Comenzamos con una adorable canción de uno de los mayores compositores de la música popular brasileña cuya contribución fue esencial tanto para que el ‘choro’ (género musical considerado la primera música popular típica de Brasil) cobrara forma definitiva como para la evolución general de la música brasileña. Me refiero a Pixinguinha (1897-1973) y a su canción que compuso entre 1916 y 1917 Carinhoso, que interpretan Paulinho de Viola y Marisa Monte en el documental de 2004 Meu Tempo é Hoje, que dirigió Izabel Jaguaribe. ‘Mi corazón, no sé por qué, late feliz cuando te ve…’.

My Foolish Heart (Mi ingenuo, o mi loco, corazón) es otra deliciosa canción que compusieron Victor Young (música) y Ned Washington (letra). Se dio a conocer por primera vez en la película del mismo título de 1949 dirigida por Victor Young (en la versión doblada al español se título Mi loco corazón) que protagonizaron Dana Andrews y Susan Hayward. En ella la interpretaba Martha Mears y fue nominada a los Oscar de ese año como Mejor canción original. Vamos a ver, en el primer vídeo, una secuencia del filme con Martha Mears, y en el segundo una versión instrumental –que a servidor de ustedes le encanta– por Bill Evans, a quien acompañan Larry Bunker (bateria) y Chuck Israel (contrabajo). La actuación es de 1963, el lugar no he conseguido averiguarlo.

Bellísima, emotiva a más no poder, es Anema e core (Alma y corazón), canción de 1950 con música de Salve D’Esposito y letra de Tito Manlio. Escuchamos esta hermosa canzone napoletana de amor en una grabación de Roberto Murolo de 1951.

What Will I Tell My Heart? (¿Qué voy a decirle a mi corazón?) se pregunta el protagonista de esta canción tras una ruptura sentimental. La música es de Peter Tinturin y la letra de Jack Lawrence, siendo grabada por primera vez en 1937 por Guy Lombardo and His Royal Canadians. La versión que escuchamos es la de Ella Fitzgerald en la grabación que figura en su álbum de 1957 Like Someone in Love. El saxo tenor es Stan Getz.

De 1967 es Sgt. Pepper’s Lonely Hearts Club Band (El club de los corazones solitarios de la banda del sargento Pepper), canción de Paul McCartney que da título al álbum que The Beatles lanzaron ese año, uno de los mejores de su discografía. La escuchamos por el propio McCartney y la banda de rock U2 en el concierto celebrado en Londres en 2005 dentro de la serie de conciertos Live 8 de ese año que tuvieron lugar simultáneamente en diversos lugares del mundo para concienciar a las sociedades (especialmente a las de los países del G-8) y que presionasen a sus gobernantes para acabar con la pobreza.

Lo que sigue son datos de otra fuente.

Definition connections (cbs : list Callback) : nat := length (List.filter (λ cb, match cb with CbConnected => true | _ => false end) cbs).

(** The actions for a sequence of calls, [k] connections having been announced before: a reconnection asks every client to pull again. *)
Fixpoint actions (k : nat) (cbs : list Callback) : list Action :=
  match cbs with
  | [] => []
  | CbConnected :: cbs' => (if (k =? 0)%nat then [] else [AResync "bus_reconnected"]) ++ actions (S k) cbs'
  | CbEvent ev :: cbs' => default [] (action_of ev) ++ actions k cbs'
  end.

Definition push_of (cb : Callback) : option PushPayload :=
  match cb with CbEvent ev => if (Ev_Type ev =? "push")%string then decodePush (Ev_Payload ev) else None | CbConnected => None end.

Definition undecodable (cb : Callback) : bool := match cb with CbEvent ev => negb (bool_decide (is_Some (action_of ev))) | CbConnected => false end.
End Spec.

Definition of_conv (c : string) (p : PushPayload) : bool := (PP_ConversationId p =? c)%string.

Definition accepted (seen : list (PushPayload * bool)) : list PushPayload := omap (λ x : PushPayload * bool, if x.2 then Some x.1 else None) seen.

(** A delivery in progress. *)
Definition running (w : PWorker) : option PushPayload := match w with WRun p | WDrainRun p => Some p | _ => None end.

(** The shard of a conversation, of [k] shards. *)
Definition shard (k : nat) (c : string) : nat := Z.to_nat (shardOf c (Z.of_nat k)).

(** ** Lemmas *)

Lemma shardOf_range c k : 0 < k < 2 ^ 32 → 0 ≤ shardOf c k < k.
Proof. intros Hk. unfold shardOf. rewrite (Z.mod_small k) by lia. apply Z.mod_pos_bound. lia. Qed.

(** [keep] after [keep]. *)
Lemma keep_refine {A} (f g : A → bool) l : (∀ x, g x = true → f x = true) → keep g (keep f l) = keep g l.
Proof.
  intros H. unfold keep. induction l as [|x l IH]; simpl; [done|]. destruct (f x) eqn:E; simpl; [by rewrite IH|].
  destruct (g x) eqn:Eg; [|done]. apply H in Eg. congruence.
Qed.

Section Invariant.
Context `{BD : BusDecode}.

(** The pushes of shard [i]. *)
Definition in_shard (k i : nat) (p : PushPayload) : bool := (shard k (PP_ConversationId p) =? i)%nat.

Record bnode_ok (cbs : list Callback) (n : BNode) : Prop := {
  bo_shards : 0 < Z.of_nat (length (bn_queues n)) < 2 ^ 32;
  bo_workers : (length (bn_workers n) ≤ length (bn_queues n))%nat;
  bo_cap : ∀ i q, bn_queues n !! i = Some q → (length q ≤ bn_cap n)%nat;
  bo_order : ∀ i q, bn_queues n !! i = Some q → keep (in_shard (length (bn_queues n)) i) (bn_started n) ++ q = keep (in_shard (length (bn_queues n)) i) (accepted (bn_seen n));
  bo_running : ∀ i w p, bn_workers n !! i = Some w → running w = Some p → shard (length (bn_queues n)) (PP_ConversationId p) = i;
  bo_dropped : bn_pushDropped n = Z.of_nat (length (bn_seen n)) - Z.of_nat (length (accepted (bn_seen n)));
  bo_seen : (bn_seen n).*1 = omap push_of cbs;
  bo_fails : bn_decodeFails n = Z.of_nat (length (keep (undecodable (bn_id n)) cbs));
  bo_acts : Z.of_nat (connections cbs) < 2 ^ 31 → bn_connects n = Z.of_nat (connections cbs) ∧ bn_acts n = actions (bn_id n) 0 cbs }.

Lemma actions_app id k a b : actions id k (a ++ b) = actions id k a ++ actions id (k + connections a) b.
Proof.
  revert k. induction a as [|[|ev] a IH]; intros k; simpl.
  - by rewrite Nat.add_0_r.
  - rewrite IH. change (connections (CbConnected :: a)) with (S (connections a)). rewrite app_assoc. do 2 f_equal. lia.
  - change (connections (CbEvent ev :: a)) with (connections a). by rewrite IH, app_assoc.
Qed.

Y como quiera que, la verdad, como buen hipocondríaco que es uno me siento un tanto acojonado habrá que animarse como sea. Así que la última canción de esta selección va a ser Corazón contento, también conocida como Tengo el corazón contento, que compuso y lanzó en América el cantante argentino Palito Ortega y popularizó en España Marisol (Pepa Flores). Ambas versiones del tema salieron a la venta casi simultáneamente, en 1968. El vídeo que sigue es de una actuación de la cantante en la televisión española de dicho año.

Y hasta más ver. Hasta que pase todo esto. Afectuosos saludos a todos y disculpad una vez más que no os corresponda como merecéis en vuestros blogs, pues tengo limitado el tiempo para poder hacer esto y las condiciones de conectividad no son precisamente las mejores.